Visto bien, lo realmente sorprendente, lo excepcional, hubiese sido que la final de la Copa Libertadores transcurriera en paz.

¿Por qué iba a ser así, cuando lo habitual en el futbol argentino es la violencia, la perversión del concepto de afición, la degeneración de cuanto ideal deportivo guste enumerarse? ¿Por qué iba a ser así, cuando a mayor rivalidad y relevancia del compromiso futbolístico, más recurrente es el amedrentar y atacar al que se supone ajeno? ¿Por qué iba a ser así, cuando casi todos los sectores vinculados al futbol en Argentina (uso el casi sólo por no generalizar) han propiciado ese permanente estado de excepción? Directivos y políticos manipulando barras bravas, empleándolas como grupos de choque, incitándolas a empujar contra tal o cual interés, según se ofreciera.
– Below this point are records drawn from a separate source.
(** [list_cut_position] moves the entries up to and including [e] to the
    list [g] and keeps the rest on [h]. *)
Theorem list_cut_position_cuts g h l1 e l2 m W :
  reps m W → W !! h = Some (l1 ++ e :: l2) → g ≠ h →
  (∀ h' l', W !! h' = Some l' → h' = g ∨ g ∉ (h' :: l')) →
  reps (list_cut_position g h e m) (<[g := l1 ++ [e]]> (<[h := l2]> W)).
Proof.
  intros HR H Hne Hg. pose proof (reps_nodup _ _ HR _ _ H) as Hn.
  pose proof (reps_ring _ _ HR _ _ H) as Hr.
  rewrite (cut_is_done m W h l1 e l2) by done.
  assert (Hgh : g ∉ h :: l1 ++ e :: l2) by (destruct (Hg _ _ H); [congruence|done]).
  destruct (ring_cut m g h l1 e l2 Hn Hgh Hr) as [Hr1 Hr2].
  apply NoDup_cons in Hn as [Hnh (Hn1&Hd&[Hd' Hn2]%NoDup_cons)%NoDup_app].
  rewrite <- (insert_delete_eq (<[h := l2]> W)), delete_insert_ne by done.
  assert (Ho : ∀ h2 l2' x, h2 ≠ h → h2 ≠ g → W !! h2 = Some l2' → x ∈ h2 :: l2' →
    (x ∉ h :: l1 ++ e :: l2) ∧ x ≠ g).
  { intros h2 l2' x Hne2 Hne3 H2 Hx. split.
    - intros Hin. by apply (reps_other m W h _ h2 l2' x x HR H H2).
    - intros ->. by destruct (Hg h2 l2' H2). }
  apply (reps_update (__list_cut_position g h e m)); [apply (reps_update m)|..].
  - by apply reps_delete.
  - done.
  - constructor; [set_solver|done].
  - intros h2 l2' x Hne2 [Hne3 H2]%lookup_delete_Some Hx.
    destruct (Ho h2 l2' x) as [Hx1 Hx2]; [done..|].
    destruct (cut_frame m g h l1 e l2 x Hr Hx1 Hx2). split_and!; [set_solver|done..].
  - done.
  - constructor; [set_solver|]. apply NoDup_app.
    split_and!; [done|set_solver|]. apply NoDup_singleton.
  - intros h2 l2' x Hne2 H2 Hx. split; [|done]. rewrite lookup_insert in H2.
    case_decide; [subst; injection H2 as <-; set_solver|].
    apply lookup_delete_Some in H2 as [_ H2].
    destruct (Ho h2 l2' x) as [Hx1 Hx2]; [done..|set_solver].
Qed.

Lemma list_cut_position_cuts_witness :
  reps (list_cut_position 200 100 2 demo_lists)
    (<[200 := [1] ++ [2]]> (<[100 := [3]]> {[100 := [1; 2; 3]; 200 := []]})).
Proof.
  apply (list_cut_position_cuts 200 100 [1] 2 [3] demo_lists
    {[100 := [1; 2; 3]; 200 := []]}); [exact demo_reps|by vm_compute|lia|].
  intros h' l' H. apply lookup_insert_Some in H as [[<- <-]|[_ H]].
  - right. intros Hin. set_solver.
  - apply lookup_singleton_Some in H as [<- <-]. by left.
Defined.

(** On a well-formed list the iteration macros terminate and visit exactly
    the entries, in order (and in reverse order), and the predicates and
    accessors read the ends of the sequence. *)
Theorem list_iteration_visits m W h l :
  reps m W → W !! h = Some l →
  (∀ fuel, (length l < fuel)%nat →
     list_for_each_entry fuel m h = Ret l ∧
     list_for_each_entry_reverse fuel m h = Ret (reverse l)) ∧
  list_first_entry_or_null m h = head l ∧
  list_empty m h = bool_decide (l = []) ∧
  list_is_singular m h = bool_decide (length l = 1%nat) ∧
  (∀ l1 x l2, l = l1 ++ x :: l2 → list_is_last m x h = bool_decide (l2 = [])).
Proof.
  intros HR H. split_and!.
  - intros fuel Hf. split; [by apply (list_for_each_entry_spec fuel m W)|].
    unfold list_for_each_entry_reverse, list_last_entry.
    rewrite (ring_prev m h l) by by apply HR.
    apply (list_for_each_reverse_spec fuel m W h l []); rewrite ?app_nil_r; done.
  - unfold list_first_entry_or_null, list_first_entry.
    rewrite (list_empty_spec m W h l), (ring_next m h l) by (done || by apply HR).
    destruct l; [done|]. by rewrite bool_decide_eq_false_2.
  - by apply (list_empty_spec m W).
  - by apply (list_is_singular_spec m W).
  - intros l1 x l2 ->. by apply (list_is_last_spec m W h l1).
Qed.

Lemma list_iteration_visits_witness :
  list_for_each_entry 4 demo_lists 100 = Ret [1; 2; 3] ∧
  list_is_last demo_lists 3 100 = true.
Proof.
  destruct (list_iteration_visits demo_lists {[100 := [1; 2; 3]; 200 := []]} 100
    [1; 2; 3]) as (Hit&_&_&_&Hl); [exact demo_reps|by vm_compute|].
  split; [apply Hit; cbn; lia|apply (Hl [1; 2] 3 []); reflexivity].
Defined.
Jugadores al servicio de los hampones disfrazados de seguidores, ya por compartir su fanatismo, ya por tenerles un comprensible pavor: quién va a ser el guapo que les ponga límite o diga que no.

Una cultura aferrada a incluir esa desaforada pasión, como si fuera tan importante para el inconsciente colectivo argentino como Martín Fierro o Carlos Gardel: “es que aquí sí sentimos el futbol, nadie ajeno lo entenderá”. Un torneo continental en el que lo común es que ser local sea traducido como ser tramposo, vil, inhumano, ventajista, así se sienten ganadoras las personas con mayor complejo de inferioridad: si tan convencidos estuviesen de su hegemonía deportiva, de su suficiencia en recursos futbolísticos, dejarían la batalla para la cancha y no buscarían echar una mano lejos del césped.
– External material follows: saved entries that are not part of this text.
(** [alloc_frames] on a well-formed table: it returns, keeps the table
    well formed, and either hands out the lowest run of [n] free frames, which
    becomes one live block while every other word of memory is unchanged, or
    returns [NULL] and changes nothing, and then there is no such run (or [n]
    is 0). *)
Theorem alloc_frames_correct m c n :
  mm_wf m c → is_u32 n →
  ∃ p c' m', alloc_frames m c n = Ret (p, c', m') ∧ mm_wf m' c' ∧
    ((∃ s, p = frame c s ∧ p ≠ NULL ∧ 0 ≤ s ∧ s + n ≤ nframes c ∧
        free_run (colour m c) s n ∧
        (∀ s', 0 ≤ s' < s → ¬ free_run (colour m c) s' n) ∧
        c' = set_nfree c (nfree c - n) ∧
        (∀ s' n', block (colour m' c) (nframes c) s' n' ↔
           (s' = s ∧ n' = n) ∨ block (colour m c) (nframes c) s' n') ∧
        (∀ a, (∀ j, s ≤ j < s + n → a ≠ ent c j) → m' a = m a)) ∨
     (p = NULL ∧ c' = c ∧ m' = m ∧
        (n = 0 ∨ ∀ s, 0 ≤ s → s + n ≤ nframes c →
                      ¬ free_run (colour m c) s n))).
Proof.
  intros Hwf Hu. destruct (alloc_frames_cases m c n) as
    [(s&k&m'&Hs&Hn&HN&Hr&Hff&Hk&Hl&Hr'&Hp&E)|[Hno E]]; [done..| |].
  - eexists _, _, m'. split; [exact E|]. split; [by apply (painted_wf m m' c s n k)|].
    left. exists s. destruct (wf_bounds c (wf_geom _ _ Hwf) s) as (_&_&_&?&_); [lia|].
    split_and!; try done; [unfold NULL; lia| |apply Hp].
    by apply (painted_blocks m m' c s n k).
  - eexists _, _, m. split; [exact E|]. split; [done|by right].
Qed.

(** A table of four frames at [0x2000] with its meta page at [0x1000]. *)
Definition mm_demo : mmc_t * mem :=
  match minit_pgtbl (λ _, 0) (Mmc 0 0 0 0 0 0 0 0) 0x1000 0x5000 with
  | Ret (_, c, m) => (c, m)
  | _ => (Mmc 0 0 0 0 0 0 0 0, λ _, 0)
  end.

Lemma mm_demo_wf : mm_wf mm_demo.2 mm_demo.1.
Proof.
  destruct (minit_pgtbl_spec (λ _, 0) (Mmc 0 0 0 0 0 0 0 0) 0x1000 0x5000)
    as (c&m&E&Hwf&_); [lia..|vm_compute; discriminate|].
  unfold mm_demo. rewrite E. exact Hwf.
Qed.

Lemma alloc_frames_correct_witness :
  ∃ p c' m', alloc_frames mm_demo.2 mm_demo.1 2 = Ret (p, c', m') ∧
    mm_wf m' c'.
Proof.
  destruct (alloc_frames_correct mm_demo.2 mm_demo.1 2) as (p&c'&m'&E&Hwf&_);
    [exact mm_demo_wf|unfold is_u32; lia|].
  exists p, c', m'. split; [exact E|exact Hwf].
Defined.

(** Releasing an allocation through any pointer into it succeeds and
    restores the context and every word of memory to what they were before
    the allocation. *)
Theorem free_frames_undoes_alloc m c n p c' m' d :
  mm_wf m c → is_u32 n → alloc_frames m c n = Ret (p, c', m') → p ≠ NULL →
  0 ≤ d < 4096 * n →
  ∃ m'', free_frames m' c' (p + d) = Ret (0, c, m'') ∧ ∀ a, m'' a = m a.
Proof.
  intros Hwf Hu E Hnull Hd. destruct (alloc_frames_cases m c n) as
    [(s&k&m1&Hs&Hn&HN&Hr&Hff&Hk&Hl&Hr'&Hp&E1)|[Hno E1]];
    [done..| |]; rewrite E in E1; simplify_eq.
  pose proof (painted_wf m m1 c s n k Hwf Hs Hn HN Hr Hk Hp) as Hwf1.
  pose proof (painted_blocks m m1 c s n k Hwf Hs Hn HN Hr Hk Hl Hr' Hp) as Hbl.
  assert (Hb : block (colour m1 c) (nframes c) s n) by (apply Hbl; by left).
  assert (s ≤ s + d / 4096 < s + n) by dlia.
  assert (Epg := page_of_offset c s d (wf_geom _ _ Hwf) Hs ltac:(lia) ltac:(lia)).
  destruct (free_frames_cases m1 _ (frame c s + d) Hwf1)
    as [(i&s1&n1&m2&Hi&Ei&Hb1&Hi1&He&E2)|[Hno _]]; last first.
  { destruct (Hno (s + d / 4096)); [cbn; lia| |done].
    destruct Hb as (_&_&_&Hk0&A&_).
    change (colour m1 (set_nfree c (nfree c - n)) (s + d / 4096))
      with (colour m1 c (s + d / 4096)). by rewrite A. }
  change (frame (set_nfree c (nfree c - n)) i) with (frame c i) in Ei.
  assert (i = s + d / 4096) as -> by (rewrite Epg in Ei; unfold frame in Ei; lia).
  destruct (block_inj _ _ s1 n1 s n (s + d / 4096) Hb1 Hb) as [-> ->]; [done..|].
  exists m2. split.
  - rewrite E2. do 3 f_equal. destruct c. unfold set_nfree; cbn. f_equal. lia.
  - by apply (erased_painted m m1 m2 c s n k).
Qed.

Lemma free_frames_undoes_alloc_witness :
  ∃ p c' m' m'', alloc_frames mm_demo.2 mm_demo.1 2 = Ret (p, c', m') ∧
    free_frames m' c' (p + 0x1234) = Ret (0, mm_demo.1, m'') ∧
    ∀ a, m'' a = mm_demo.2 a.
Proof.
  assert (Hr : match alloc_frames mm_demo.2 mm_demo.1 2 with
               | Ret (q, _, _) => q | _ => 0 end = 0x2000)
    by (vm_compute; reflexivity).
  destruct (alloc_frames mm_demo.2 mm_demo.1 2) as [[[p c'] m']|msg|] eqn:E;
    [|discriminate Hr..].
  assert (Hp : p ≠ NULL) by (clear E; unfold NULL; lia). clear Hr.
  destruct (free_frames_undoes_alloc mm_demo.2 mm_demo.1 2 p c' m' 0x1234)
    as (m''&Ef&Ha); [exact mm_demo_wf|clear; unfold is_u32; lia|exact E|exact Hp|clear; lia|].
  exists p, c', m', m''. split; [reflexivity|]. split; [exact Ef|exact Ha].
Defined.

(** [free_frames] on a well-formed table: it returns; a pointer into a
    live block releases exactly that block, whole, and returns 0; any other
    pointer (outside the managed frames, or into a free one) returns 1 and
    changes nothing. *)
Theorem free_frames_correct m c mp :
  mm_wf m c →
  ∃ rc c' m', free_frames m c mp = Ret (rc, c', m') ∧ mm_wf m' c' ∧
    ((∃ i s n, rc = 0 ∧ frame c i = Z.land PAGE_MASK mp ∧
        block (colour m c) (nframes c) s n ∧ s ≤ i < s + n ∧
        c' = set_nfree c (nfree c + n) ∧
        (∀ s' n', block (colour m' c) (nframes c) s' n' ↔
           block (colour m c) (nframes c) s' n' ∧ ¬ (s' = s ∧ n' = n))) ∨
     (rc = 1 ∧ c' = c ∧ m' = m ∧
        ∀ i, 0 ≤ i < nframes c → frame c i = Z.land PAGE_MASK mp →
             colour m c i = PG_WHITE)).
Proof.
  intros Hwf. destruct (free_frames_cases m c mp)
    as [(i&s&n&m'&Hi&Ei&Hb&Hsi&He&E)|[Hno E]]; [done| |].
  - eexists _, _, m'. split; [exact E|]. split; [by apply (erased_wf m m' c s n)|].
    left. exists i, s, n. split_and!; try done; try lia.
    apply erased_blocks; [apply Hwf|done..].
  - eexists _, _, m. split; [exact E|]. split; [done|right].
    split_and!; try done. intros i Hi Ei.
    destruct (decide (colour m c i = 0)); [done|]. by destruct (Hno i).
Qed.

Lemma free_frames_correct_witness :
  ∃ rc c' m', free_frames mm_demo.2 mm_demo.1 0x3000 = Ret (rc, c', m') ∧
    mm_wf m' c'.
Proof.
  destruct (free_frames_correct mm_demo.2 mm_demo.1 0x3000) as (rc&c'&m'&E&Hwf&_);
    [exact mm_demo_wf|].
  exists rc, c', m'. split; [exact E|exact Hwf].
Defined.

(** [MM_PAGE_TABLE] on a range with at least two whole pages returns 0
    with a well-formed, all-white table at the first page boundary of the
    range; table and frames exactly fill the whole pages of the range, and
    nothing outside the table is written. *)
Theorem minit_pgtbl_correct m c0 base length :
  0 < base → 0 ≤ length → base + length < 4294967296 - 4096 →
  (base + 4095) / 4096 + 2 ≤ (base + length) / 4096 →
  ∃ c m', minit_pgtbl m c0 base length = Ret (0, c, m') ∧ mm_wf m' c ∧
    meta_base c = PAGE_ALIGN base ∧
    frame_base c + PAGE_SIZE * nframes c = Z.land (base + length) PAGE_MASK ∧
    nfree c = nframes c ∧
    (∀ i, 0 ≤ i < nframes c → colour m' c i = PG_WHITE) ∧
    (∀ a, a < meta_base c ∨ frame_base c ≤ a → m' a = m a).
Proof.
  intros Hb Hl Htop Hpg.
  destruct (minit_pgtbl_spec m c0 base length) as (c&m'&E&Hwf&Em&Ef&Hw&Hout);
    [done..|].
  assert (Hw' : ∀ i, 0 ≤ i < nframes c → colour m' c i = 0).
  { intros i Hi. destruct (Hw i) as [|[|]]; [done|lia..]. }
  exists c, m'. unfold PAGE_ALIGN, PAGE_SIZE, PG_WHITE. split_and!; try done.
  - rewrite Em, u32_small, land_page_mask by (unfold is_u32; lia). dlia.
  - rewrite Ef, land_page_mask by (unfold is_u32; lia). dlia.
  - rewrite (wf_nfree _ _ Hwf), whites_all; pose proof (wf_pos _ (wf_geom _ _ Hwf));
      [lia|]. intros i Hi. apply Hw'. lia.
  - intros a Ha. apply Hout. lia.
Qed.

Lemma minit_pgtbl_correct_witness :
  ∃ c m', minit_pgtbl (λ _, 7) (Mmc 0 0 0 0 0 0 0 0) 0x1234 0x9000 = Ret (0, c, m') ∧
    mm_wf m' c ∧ meta_base c = PAGE_ALIGN 0x1234.
Proof.
  destruct (minit_pgtbl_correct (λ _, 7) (Mmc 0 0 0 0 0 0 0 0) 0x1234 0x9000)
    as (c&m'&E&Hwf&Em&_); [lia..|vm_compute; discriminate|].
  exists c, m'. split; [exact E|]. split; [exact Hwf|exact Em].
Defined.

(** The guard against ranges of fewer than two pages does not see the
    smallest ranges: when the range crosses no page boundary the unsigned
    difference of its rounded ends wraps, [pages] is 1048575, and
    [MM_PAGE_TABLE] does not take the [return 1] branch. *)
Theorem minit_pgtbl_guard_wraps m c0 base length :
  0 ≤ base → 0 ≤ length → base + length < 4294967296 - 4096 →
  (base + length) / 4096 < (base + 4095) / 4096 →
  (minit_pages base length).2 = 1048575 ∧
  minit_pgtbl m c0 base length ≠ Ret (1, c0, m).
Proof.
  intros Hb Hl Htop Hlt.
  assert (Hp : (minit_pages base length).2 = 1048575).
  { unfold minit_pages, PAGE_ALIGN, PAGE_SIZE; cbn [snd].
    rewrite (u32_small (base + 0x1000 - 1)), (u32_small (base + length))
      by (unfold is_u32; lia).
    rewrite !land_page_mask by (unfold is_u32; lia). unfold u32. dlia. }
  split; [done|]. unfold minit_pgtbl.
  destruct (minit_pages base length) as [[basep endp] pages]; cbn in Hp; subst.
  destruct (Z.ltb_spec 1048575 2); [lia|].
  destruct (ASSERT _ _); cbn [mbind res_bind]; [|done..].
  by destruct (minit_loop _ _ _ _ _ _ _).
Qed.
El futbol argentino (acaso también su sociedad) desperdició la ocasión para ofrecer una buena imagen al mundo, justo en el día que más se le veía, porque es muy difícil venderse como lo que no se es. Como resultado, en la postal figuró lo que hay: más barbarie que otra cosa.
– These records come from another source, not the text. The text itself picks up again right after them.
(* ===== verification/HeapProofs.v ===== *)
(** * The kernel heap is correct

    The free and reserved blocks of a heap always tile its area exactly; no two
    free blocks are adjacent; an allocation is a best fit, takes the front of
    the chosen block and overlaps no other; releasing it restores the free
    blocks. *)
From S2P Require Import Prelude MM MMProofs FrameSource ListHead ListProofs Heap.

(** ** Tilings of an address range *)

(** [l] lists regions [(base, size)], each starting where the previous ends. *)
Fixpoint contiguous (s : Z) (l : list (Z * Z)) (e : Z) : Prop :=
  match l with
  | [] => s = e
  | (b, n) :: l => b = s ∧ 0 < n ∧ contiguous (s + n) l e
  end.

(** The regions of [rs], in some order, fill [s, e) exactly. *)
Definition tiles (s : Z) (rs : list (Z * Z)) (e : Z) : Prop :=
  ∃ l, l ≡ₚ rs ∧ contiguous s l e.

#[export] Instance tiles_proper s :
  Proper ((≡ₚ) ==> (=) ==> iff) (tiles s).
Proof.
  intros rs rs' Hp e e' <-. unfold tiles. by setoid_rewrite Hp.
Qed.

Lemma contiguous_app s l1 l2 e :
  contiguous s (l1 ++ l2) e ↔ ∃ m, contiguous s l1 m ∧ contiguous m l2 e.
Proof.
  revert s. induction l1 as [|[b n] l1 IH]; intros s; cbn.
  - split; [eauto|]. by intros (m & -> & ?).
  - rewrite IH. naive_solver.
Qed.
A menudo se denomina “el aguante” al apoyar a un club en este país, como si en resistir una emboscada consistiera, como si de idear técnicas de contraofensiva se tratara, como si más valiera caer martir y ser santificado en el recuerdo, que sobrevivir ajeno a los golpes y en paz.

Y, en el fondo, con una rivalidad tan intensa como artificial: en el clásico River-Boca la diferencia no radica en la religión como en el de Glasgow, ni en cuestiones étnicas como en los Balcanes, ni en política como en el de Roma, ni en estratos sociales como en un duelo entre el acaudalado barrio de Chelsea y el marginal este londinense al que representa West Ham, ni en nociones ideológicas como varios más.

Ahí, River y Boca se odian porque sí, porque se acostumbraron a hacerlo, tal vez como mero mecanismo para forjar una identidad en el crisol donde todos eran nuevos y recién inmigrados.
Lo que se vio el sábado es lo que hay. Más peligroso, lo que se vio el sábado es parte de lo que Argentina se ha dedicado a exportar. ¿Exagero? Que alguien revise el porcentaje de cánticos en cualquier país hispano, extraídos o copiados de esas canchas.